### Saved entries
☆ ☆ ☆

(** * STM32 I2C master driver (arch/arm/src/stm32/stm32_i2c_alt.c)

    A shallow embedding of the interrupt-level transaction engine
    [stm32_i2c_isr], of the clock configuration [stm32_i2c_setclock], of the
    trace recorder [stm32_i2c_trace*], of the completion wait
    [stm32_i2c_sem_waitdone] in its polled and its interrupt-driven
    variant, and of the transfer [stm32_i2c_process] with
    its entry points [stm32_i2c_write], [stm32_i2c_read] and
    [stm32_i2c_transfer], together with the properties of the driver's
    specification that these functions decide.  A second layer follows the
    life of the controller: bring-up and shutdown ([stm32_i2c_init],
    [stm32_i2c_deinit]), the reference-counted instances
    ([up_i2cinitialize], [up_i2cuninitialize]) and the bus recovery
    ([up_i2creset]), over a log of the calls the driver makes outside the
    file.

    The driver talks to memory-mapped hardware.  Every register read is
    answered by an oracle ([hardware]) that may return any value, and every
    register access the code performs is appended to a log, so that "how many
    times was the data register read" and "was STOP requested before the
    read" are statements about that log.  The same oracle answers for the
    operating system where the driver sleeps: how many interrupts are
    served during a timed wait, and what the wait returns. *)

From Stdlib Require Import ZArith Bool List Lia.
From stdpp Require Import base list.
Import ListNotations.

Local Open Scope Z_scope.

(** ** Fixed-width integers *)

Definition u8 (x : Z) : Z := x mod 256.
Definition u16 (x : Z) : Z := x mod 65536.
Definition u32 (x : Z) : Z := x mod 4294967296.

(** [(v & m) != 0] *)
Definition bit_set (v m : Z) : bool := negb (Z.land v m =? 0).
Arguments bit_set : simpl never.

(** ** Constants of the headers the driver includes

    The register map (chip/stm32_i2c.h), the message flags (nuttx/i2c.h) and
    the error numbers (errno.h) are not part of the file itself; the values
    below are those of the headers of the same source tree. *)

(** Modelled from the spec: the bits of the primary status register SR1
    (chip/stm32_i2c.h is not among the sources). *)
Definition I2C_SR1_SB       : Z := 1.
Definition I2C_SR1_ADDR     : Z := 2.
Definition I2C_SR1_BTF      : Z := 4.
Definition I2C_SR1_RXNE     : Z := 64.
Definition I2C_SR1_TXE      : Z := 128.
Definition I2C_SR1_BERR     : Z := 256.
Definition I2C_SR1_ARLO     : Z := 512.
Definition I2C_SR1_AF       : Z := 1024.
Definition I2C_SR1_OVR      : Z := 2048.
Definition I2C_SR1_PECERR   : Z := 4096.
Definition I2C_SR1_TIMEOUT  : Z := 16384.
Definition I2C_SR1_SMBALERT : Z := 32768.
Definition I2C_SR1_ERRORMASK : Z :=
  Z.lor I2C_SR1_BERR (Z.lor I2C_SR1_ARLO (Z.lor I2C_SR1_AF (Z.lor I2C_SR1_OVR
    (Z.lor I2C_SR1_PECERR (Z.lor I2C_SR1_TIMEOUT I2C_SR1_SMBALERT))))).
Definition I2C_SR2_BUSY     : Z := 2.

(** Modelled from the spec: the bits of the control registers CR1, CR2, of
    CCR and of OAR1 (chip/stm32_i2c.h). *)
Definition I2C_CR1_PE    : Z := 1.
Definition I2C_CR1_START : Z := 256.
Definition I2C_CR1_STOP  : Z := 512.
Definition I2C_CR1_ACK   : Z := 1024.
Definition I2C_CR1_POS   : Z := 2048.
Definition I2C_CR1_PEC   : Z := 4096.
Definition I2C_CR2_ITERREN : Z := 256.
Definition I2C_CR2_ITEVFEN : Z := 512.
Definition I2C_CR2_ITBUFEN : Z := 1024.
Definition I2C_CR2_ALLINTS : Z :=
  Z.lor I2C_CR2_ITERREN (Z.lor I2C_CR2_ITEVFEN I2C_CR2_ITBUFEN).
Definition I2C_CCR_DUTY  : Z := 16384.
Definition I2C_CCR_FS    : Z := 32768.
Definition I2C_OAR1_ONE  : Z := 16384.

(** Modelled from the spec: the message flags of nuttx/i2c.h. *)
Definition I2C_M_READ      : Z := 1.
Definition I2C_M_TEN       : Z := 2.
Definition I2C_M_NORESTART : Z := 128.

(** Modelled from the spec: the error numbers of errno.h, and the failure
    value ERROR of sys/types.h. *)
Definition OK        : Z := 0.
Definition ERROR     : Z := -1.
Definition EINTR     : Z := 4.
Definition EIO       : Z := 5.
Definition ENXIO     : Z := 6.
Definition EAGAIN    : Z := 11.
Definition EBUSY     : Z := 16.
Definition ETIME     : Z := 62.
Definition EPROTO    : Z := 71.
Definition ETIMEDOUT : Z := 110.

☆ ☆ ☆

### WORK REQUEST
Search the entries for the word "message" and copy every line that holds it.

### SOLUTION TO THIS PROBLEM
    The register map (chip/stm32_i2c.h), the message flags (nuttx/i2c.h) and
(** Modelled from the spec: the message flags of nuttx/i2c.h. *)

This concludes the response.